- TASK PROMPT -
Take the listing below and print exactly the lines starting at the line containing "(** The low" and ending at the line containing "if (hi <? 56320)%N", both ends included, and no others.

- DATA PROVIDED -
(** * Tango: tags attached to entities, persisted in a relational store

    A shallow embedding of [tags.go] (package [tango]): the handles [Tags],
    [TagBag] and [Tag], and the operations [Tag.Get], [Tag.Set],
    [Tag.Delete] and [TagBag.Tags].

    The package is a thin client of two libraries that are not part of it:
    [encoding/json] and [database/sql] over SQLite.  Both are modelled here
    as far as [tags.go] uses them:
    - [Json]: the JSON text of Go values and the decoding of JSON text into
      a typed variable, for the Go kinds bool, int, string, pointer, slice,
      map with string keys, and chan (a kind without a JSON form);
    - [Sql]: one table [tags] with the schema of the package comment, the
      four statements of [tags.go], transactions, and a schedule of driver
      failures. *)

From Stdlib Require Import List String Ascii ZArith NArith Lia Bool.
From Stdlib Require Import Permutation Sorted.
From Stdlib Require Import DecimalString DecimalZ DecimalPos DecimalFacts.
Import ListNotations.

Set Warnings "-register-all".

#[local] Open Scope list_scope.
#[local] Open Scope Z_scope.

(** Go's [[]byte]. *)
Definition bytes := list ascii.

(** The values of Go's [error] that the operations can return. *)
Inductive error : Type :=
| DriverError (code : Z)     (* database/sql or the driver: the store failed *)
| ScanNullError              (* sql: Scan of NULL into a string *)
| UnsupportedTypeError       (* json.Marshal: the kind has no JSON form *)
| SyntaxError                (* json.Unmarshal: the text is not JSON *)
| UnmarshalTypeError.        (* json.Unmarshal: the JSON value does not fit *)

(** Go's [(T, error)]. *)
Inductive result (A : Type) : Type :=
| Ok (a : A)
| Err (e : error).
Arguments Ok {A} a.
Arguments Err {A} e.

(** * encoding/json

    [Marshal] and [Unmarshal] for values made of nil, booleans, integers,
    strings, pointers, slices and maps with string keys, and for variables
    of these types.  Floating-point numbers, structs, byte slices and
    variables of interface type (which [Unmarshal] fills with [float64],
    [[]any] and [map[string]any], as in some tests of the package) are
    left out. *)
Module Json.

#[local] Open Scope char_scope.

(** ** JSON values and their text *)

Inductive json : Type :=
| JNull
| JBool (b : bool)
| JNumber (lit : bytes)
| JString (s : string)
| JArray (l : list json)
| JObject (m : list (string * json)).

Definition hex_digit (n : N) : ascii :=
  nth (N.to_nat n)
      ["0"; "1"; "2"; "3"; "4"; "5"; "6"; "7"; "8"; "9";
       "a"; "b"; "c"; "d"; "e"; "f"] "0".

Definition escape_u00 (c : ascii) : bytes :=
  ["\"; "u"; "0"; "0";
   hex_digit (N_of_ascii c / 16); hex_digit (N_of_ascii c mod 16)].

(** One byte below 0x80 of a string, as [Marshal] writes it (HTML escaping
    is on).  Backspace and form feed are written in their short form, as
    Go does from 1.22 on; before, it wrote them like the other control
    bytes.  [parse_string] reads both forms. *)
Definition escape_byte (c : ascii) : bytes :=
  if (c =? "034") || (c =? "\") then ["\"; c]
  else if c =? "008" then ["\"; "b"]
  else if c =? "012" then ["\"; "f"]
  else if c =? "010" then ["\"; "n"]
  else if c =? "013" then ["\"; "r"]
  else if c =? "009" then ["\"; "t"]
  else if (N_of_ascii c <? 32)%N || (c =? "<") || (c =? ">") || (c =? "&")
       then escape_u00 c
  else [c].

(** A byte below 0x80. *)
Definition is_ascii (c : ascii) : bool :=
  match c with
  | Ascii _ _ _ _ _ _ _ b7 => negb b7
  end.

Definition between (lo hi : N) (c : ascii) : bool :=
  (lo <=? N_of_ascii c)%N && (N_of_ascii c <=? hi)%N.

(** The second byte that UTF-8 accepts after the first byte [c] of a
    sequence of three or four bytes: no code point written longer than
    needed, none from U+D800 to U+DFFF, none above U+10FFFF. *)
Definition second_byte (c c1 : ascii) : bool :=
  if c =? "224" then between 160 191 c1
  else if c =? "237" then between 128 159 c1
  else if c =? "240" then between 144 191 c1
  else if c =? "244" then between 128 143 c1
  else between 128 191 c1.

(** [utf8.DecodeRune] at the head of [s]: the number of bytes of the code
    point there, from 1 to 4, or 0 when the bytes are not UTF-8 (Go then
    reads U+FFFD and goes one byte on). *)
Definition rune_len (s : bytes) : nat :=
  match s with
  | [] => 0
  | c :: r =>
      if is_ascii c then 1
      else if between 194 223 c then
        match r with
        | c1 :: _ => if between 128 191 c1 then 2 else 0
        | _ => 0
        end
      else if between 224 239 c then
        match r with
        | c1 :: c2 :: _ =>
            if second_byte c c1 && between 128 191 c2 then 3 else 0
        | _ => 0
        end
      else if between 240 244 c then
        match r with
        | c1 :: c2 :: c3 :: _ =>
            if second_byte c c1 && between 128 191 c2 && between 128 191 c3
            then 4 else 0
        | _ => 0
        end
      else 0
  end.


(** The escape of U+FFFD, which [Marshal] writes for a byte that is not
    UTF-8. *)
Definition escape_fffd : bytes := ["\"; "u"; "f"; "f"; "f"; "d"].

(** The bytes of a string between the quotes: bytes below 0x80 as
    [escape_byte] says, U+2028 and U+2029 escaped, the other code points
    copied, and [escape_fffd] for every byte that is not UTF-8. *)
Fixpoint escape (s : bytes) : bytes :=
  match s with
  | [] => []
  | c :: r =>
      match rune_len s, r with
      | 1%nat, _ => escape_byte c ++ escape r
      | 2%nat, c1 :: r1 => c :: c1 :: escape r1
      | 3%nat, c1 :: c2 :: r2 =>
          if (c =? "226") && (c1 =? "128") && (c2 =? "168")
          then ["\"; "u"; "2"; "0"; "2"; "8"] ++ escape r2
          else if (c =? "226") && (c1 =? "128") && (c2 =? "169")
          then ["\"; "u"; "2"; "0"; "2"; "9"] ++ escape r2
          else c :: c1 :: c2 :: escape r2
      | 4%nat, c1 :: c2 :: c3 :: r3 => c :: c1 :: c2 :: c3 :: escape r3
      | _, _ => escape_fffd ++ escape r
      end
  end.

Definition quote (s : string) : bytes :=
  "034" :: escape (list_ascii_of_string s) ++ ["034"].

Section Print.
Variable print : json -> bytes.

Fixpoint print_elems (l : list json) : bytes :=
  match l with
  | [] => []
  | [j] => print j
  | j :: r => print j ++ "," :: print_elems r
  end.

Fixpoint print_members (m : list (string * json)) : bytes :=
  match m with
  | [] => []
  | [(k, j)] => quote k ++ ":" :: print j
  | (k, j) :: r => quote k ++ ":" :: print j ++ "," :: print_members r
  end.
End Print.

(** Compact JSON text, as [Marshal] writes it. *)
Fixpoint print (j : json) : bytes :=
  match j with
  | JNull => ["n"; "u"; "l"; "l"]
  | JBool true => ["t"; "r"; "u"; "e"]
  | JBool false => ["f"; "a"; "l"; "s"; "e"]
  | JNumber lit => lit
  | JString s => quote s
  | JArray l => "[" :: print_elems print l ++ ["]"]
  | JObject m => "{" :: print_members print m ++ ["}"]
  end.

(** ** Reading JSON text *)

Definition is_ws (c : ascii) : bool :=
  (c =? " ") || (c =? "009") || (c =? "010") || (c =? "013").

Fixpoint skip_ws (s : bytes) : bytes :=
  match s with
  | c :: r => if is_ws c then skip_ws r else s
  | [] => []
  end.

Definition is_digit (c : ascii) : bool :=
  (48 <=? N_of_ascii c)%N && (N_of_ascii c <=? 57)%N.

Fixpoint span_digits (s : bytes) : bytes * bytes :=
  match s with
  | c :: r =>
      if is_digit c then let (ds, r') := span_digits r in (c :: ds, r')
      else ([], s)
  | [] => ([], [])
  end.

Definition scan_exp (acc s : bytes) : option (bytes * bytes) :=
  match s with
  | e :: r =>
      if (e =? "e") || (e =? "E") then
        let (sg, r1) :=
          match r with
          | c :: r' => if (c =? "+") || (c =? "-") then ([c], r') else ([], r)
          | [] => ([], r)
          end in
        match span_digits r1 with
        | ([], _) => None
        | (ds, r2) => Some (acc ++ e :: sg ++ ds, r2)
        end
      else Some (acc, s)
  | [] => Some (acc, s)
  end.

Definition scan_frac (acc s : bytes) : option (bytes * bytes) :=
  match s with
  | c :: r =>
      if c =? "." then
        match span_digits r with
        | ([], _) => None
        | (ds, r') => scan_exp (acc ++ "." :: ds) r'
        end
      else scan_exp acc s
  | [] => scan_exp acc s
  end.

(** The digits before the fraction: [0], or a digit from 1 to 9 and more
    digits. *)
Definition scan_int (sign s : bytes) : option (bytes * bytes) :=
  match s with
  | c :: r =>
      if c =? "0" then scan_frac (sign ++ ["0"]) r
      else if is_digit c then
        let (ds, r') := span_digits r in scan_frac (sign ++ c :: ds) r'
      else None
  | [] => None
  end.

(** A number literal of the JSON grammar at the head of [s]. *)
Definition scan_number (s : bytes) : option (bytes * bytes) :=
  match s with
  | c :: r => if c =? "-" then scan_int ["-"] r else scan_int [] s
  | [] => None
  end.

Definition hex_val (c : ascii) : option N :=
  let n := N_of_ascii c in
  if (48 <=? n)%N && (n <=? 57)%N then Some (n - 48)%N
  else if (97 <=? n)%N && (n <=? 102)%N then Some (n - 87)%N
  else if (65 <=? n)%N && (n <=? 70)%N then Some (n - 55)%N
  else None.

Definition hex4 (a b c d : ascii) : option N :=
  match hex_val a, hex_val b, hex_val c, hex_val d with
  | Some x, Some y, Some z, Some w => Some (((x * 16 + y) * 16 + z) * 16 + w)%N
  | _, _, _, _ => None
  end.

(** UTF-8 of a code point. *)
Definition utf8 (r : N) : bytes :=
  if (r <? 128)%N then [ascii_of_N r]
  else if (r <? 2048)%N then
    [ascii_of_N (192 + r / 64); ascii_of_N (128 + r mod 64)]
  else if (r <? 65536)%N then
    [ascii_of_N (224 + r / 4096); ascii_of_N (128 + (r / 64) mod 64);
     ascii_of_N (128 + r mod 64)]
  else
    [ascii_of_N (240 + r / 262144); ascii_of_N (128 + (r / 4096) mod 64);
     ascii_of_N (128 + (r / 64) mod 64); ascii_of_N (128 + r mod 64)].

Definition is_surrogate (r : N) : bool := (55296 <=? r)%N && (r <? 57344)%N.

(** The low half of a surrogate pair at the head of [s], with what follows. *)
Definition low_surrogate (hi : N) (s : bytes) : option N :=
  match s with
  | "\" :: "u" :: a :: b :: c :: d :: _ =>
      match hex4 a b c d with
      | Some lo =>
          if (hi <? 56320)%N && (56320 <=? lo)%N && (lo <? 57344)%N
          then Some (65536 + (hi - 55296) * 1024 + (lo - 56320))%N
          else None
      | None => None
      end
  | _ => None
  end.

(** The bytes [p] before the bytes of a string that was read. *)
Definition cons_to (p : bytes) (o : option (bytes * bytes))
  : option (bytes * bytes) :=
  match o with
  | Some (str, r) => Some (p ++ str, r)
  | None => None
  end.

- EXERCISE SOLUTION -
(** The low half of a surrogate pair at the head of [s], with what follows. *)
Definition low_surrogate (hi : N) (s : bytes) : option N :=
  match s with
  | "\" :: "u" :: a :: b :: c :: d :: _ =>
      match hex4 a b c d with
      | Some lo =>
          if (hi <? 56320)%N && (56320 <=? lo)%N && (lo <? 57344)%N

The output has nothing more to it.